消費者ブランドの顧客データ有効利用を助けるDaasityが約17.1億円調達

Daasityの共同創業者Sean Corson(ショーン・コーソン)氏とDan LeBlanc(ダン・ルブラン)氏(画像クレジット:Charmaine Gray Photography)

eコマースの分析とデータ収集を行うDaasityは、消費者ブランドが顧客データをより賢く活用するためのアプローチを開発し続ける中で、シリーズAで1500万ドル(約17億1000万円)の資金を調達した。

この、出資者数が予定を超えたラウンドをリードしたのはVMG Catalystで、他にCove FundやExeter Capital、1855 Capital、Mooring Ventures、Okapi Venture Capital、そしてSerra Venturesらが参加した。これで同社の総調達額は2070万ドル(約23億6000万円)になる、とCEOのDan LeBlanc(ダン・ルブラン)氏はいう。

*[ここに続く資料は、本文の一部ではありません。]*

(** The name of the class that the base constructor is given is that of the base class. *)
Definition nftTest_contract : DynamicContract (V := contract_var) := nftTest_registerContractFunctions (nft_contract "ERC721").
End functions.

(** ** Construction *)

(** The variables of the class: name, symbol and the four maps. *)
Definition nft_vars (name symbol : list Z) (owners : SafeIntMap (list Z)) (balances : SafeUnorderedMap Z) (approvals : SafeIntMap (list Z))
    (operators : SafeUnorderedMap (gmap (list Z) bool)) : list contract_var :=
  let string s := StringVar (ready_string (SafeString_assign s (SafeString_owned [])).2) in
  [string name; string symbol; TokenMapVar (ready_map owners); MapVar (ready_map balances); TokenMapVar (ready_map approvals);
   OperatorsVar (ready_map operators)].

Definition nft_construct (className : string) (name symbol : list Z) (creator address : list Z) (n : nat) : list contract_var * DynamicContract :=
  (nft_vars name symbol (SafeMap_owned ∅) (SafeMap_owned ∅) (SafeMap_owned ∅) (SafeMap_owned ∅), nft_contract n address className).

Definition numbering_vars (counter max supply : Z) : list contract_var :=
  let uint x := UintVar (ready_cell (assign_u x (SafeUint_owned 0)).2) in [uint counter; uint max; uint supply].

Definition nftTest_construct (name symbol : list Z) (maxTokens : Z) (creator address : list Z) (n : nat) : list contract_var * DynamicContract :=
  let '(vs, _) := nft_construct "ERC721" name symbol creator address n in
  (vs ++ numbering_vars 0 maxTokens 0, nftTest_contract n address).

(** [ContractFactory]'s entries of the two classes. *)
Definition nft_template : ContractTemplate (V := contract_var) :=
  mkTemplate [TString; TString] (λ args creator address _ n,
    match args with
    | [VBytes name; VBytes symbol] => Ok (nft_construct "ERC721" name symbol creator address n)
    | _ => Throw Undefined
    end).
Definition nftTest_template : ContractTemplate (V := contract_var) :=
  mkTemplate [TString; TString; TUint 64] (λ args creator address _ n,
    match args with
    | [VBytes name; VBytes symbol; VInt maxTokens] => Ok (nftTest_construct name symbol maxTokens creator address n)
    | _ => Throw Undefined
    end).
End erc721.

(** ** What the contract promises *)

Record nft := mkNft {
  owners : gmap Z (list Z);
  nft_balances : gmap (list Z) Z;
  approvals : gmap Z (list Z);
  operators : gmap (list Z) (gmap (list Z) bool)
}.

Definition owner_of (t : nft) (id : Z) : list Z := default zero_address (owners t !! id).
Definition tokens_of (t : nft) (a : list Z) : Z := default 0 (nft_balances t !! a).
Definition approved_of (t : nft) (id : Z) : list Z := default zero_address (approvals t !! id).
Definition is_operator (t : nft) (owner a : list Z) : bool := default false (default ∅ (operators t !! owner) !! a).
(** A contract that is destroyed is loaded with its name, symbol, books and numbers, ready for the next call. *)
Theorem nftTest_reloads address name symbol owners balances approvals operators y d :
  let t := mkNft (map_ owners) (map_ balances) (map_ approvals) (map_ operators) in
  nft_storable t → nft_covers address t d → in_range y → in_uint 64 (max_tokens y) →
  ∃ vs, nftTest_load address (nftTest_save address name symbol owners balances approvals operators y d) = Ok vs ∧ Forall idle vs ∧
    take 2 (sv_get <$> vs) = [StringVal (cell_get name); StringVal (cell_get symbol)] ∧
    nft_abs 0 (numbering_at 0) (sv_get <$> vs) = Some (t, y).
Proof.
  intros t Ht Hc Hr Hm. destruct (saved_nft_loads address name symbol owners balances approvals operators y d Ht Hc Hr Hm) as (vs & E & Hi & Hv).
  exists vs. rewrite E, Hv. split_and!; try done. unfold nft_abs. cbn. by destruct y.
Qed.
End store.

Lemma nftTest_reloads_witness :
  let t := mkNft {[ 0 := toy_owner; 1 := zero_address ]} {[ toy_owner := 1 ]} {[ 0 := toy_friend; 1 := zero_address ]} {[ toy_owner := {[ toy_friend := true ]} ]} in
  ∃ vs, @nftTest_load ref_db toy_contract_address
      (@nftTest_save ref_db order_ref toy_contract_address (SafeString_owned [84]) (SafeString_owned [84; 84]) (SafeMap_owned (owners t))
        (SafeMap_owned (nft_balances t)) (SafeMap_owned (approvals t)) (SafeMap_owned (operators t)) (mkNumbering 2 9 1) (∅ : gmap _ _)) = Ok vs ∧
    Forall idle vs ∧ take 2 (sv_get <$> vs) = [StringVal [84]; StringVal [84; 84]] ∧
    nft_abs 0 (numbering_at 0) (sv_get <$> vs) = Some (t, mkNumbering 2 9 1).
Proof.
  intros t. apply (@nftTest_reloads ref_db order_ref toy_contract_address (SafeString_owned [84]) (SafeString_owned [84; 84])
    (SafeMap_owned (owners t)) (SafeMap_owned (nft_balances t)) (SafeMap_owned (approvals t)) (SafeMap_owned (operators t)) (mkNumbering 2 9 1) (∅ : gmap _ _)).
  - constructor; by_compute.
  - apply Forall_forall. intros g _ k [x Hx]. cbn [rdb_map ref_db] in Hx. by rewrite lookup_empty in Hx.
  - split; by_compute.
  - by_compute.
Defined.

ブランドは同社の技術を利用して、Shopify、Amazon、Facebook、Klaviyoなどなどから自分に関連したデータを取り込んで分析し、その結果をマーケティングのチャネルに押し込み、これまでのパフォーマンスの履歴から得られる洞察に基づいて、消費者体験の最適化を図る。

ルブラン氏によると「消費者製品のブランドが現在ほど多いときは過去にありません。そのため競合は慢性的に激しくなっています。ブランドは、迅速で確実性の高い意思決定に導く正しいデータにアクセスすれば勝利できます。データの需要もかつてないほど高いため、私たちはデータのインフラストラクチャに投資して、ブランドが彼らの必要とするデータにアクセスできるようにしています」という。

Daasityは現在、ManscapedやVuori、Caraway Homeといった1600を超えるブランドを扱っており、2021年は経常収益が前年比で300%増え、従業員数は倍増した。

今回の資金で従業員数をさらに増やし、2022年末までに160%の増員になるという。また同社は、良好なデータアクセスとデータソース、および、分析結果により良い洞察を込められるための教育リソースのための技術開発にも投資している。今後は、より個人化された顧客データにも取り組む計画だ。

今後、同社はブランドがデータインフラストラクチャの各部位を自由に構成できるようにして、彼らのデータインフラストラクチャをモジュール状にしたいという。構成アイテムのピックアップは、メニューから料理を選ぶような簡便なやり方で、新しいデータソースやウェアハウジングのオプション、デジタルトランスフォーメーション、そして視覚化ツールなど、およそ35の新しい統合を加えていく。

VMG CatalystのパートナーであるBrooke Kiley(ブルック・カイリー)氏の声明文によると「同社が成長の次の段階に入っていくときに、ダンとDaasityのチームとのパートナーシップを継続できることはすばらしいことです。私たちは、データの有効利用がブランドにとって一貫して難しい、という状況を毎日のように見ていますが、そのニーズもかつてないほど大きくなっています。今日の競争の激しいeコマース環境では、データ利用の成功の鍵になっています。Daasityはデータをすべてのブランドにとってアクセス可能なものにし、彼らを行動に結びつくような洞察で強くして、彼らのマーケティングチャネルを必要不可欠な顧客データでより豊かにしています」という。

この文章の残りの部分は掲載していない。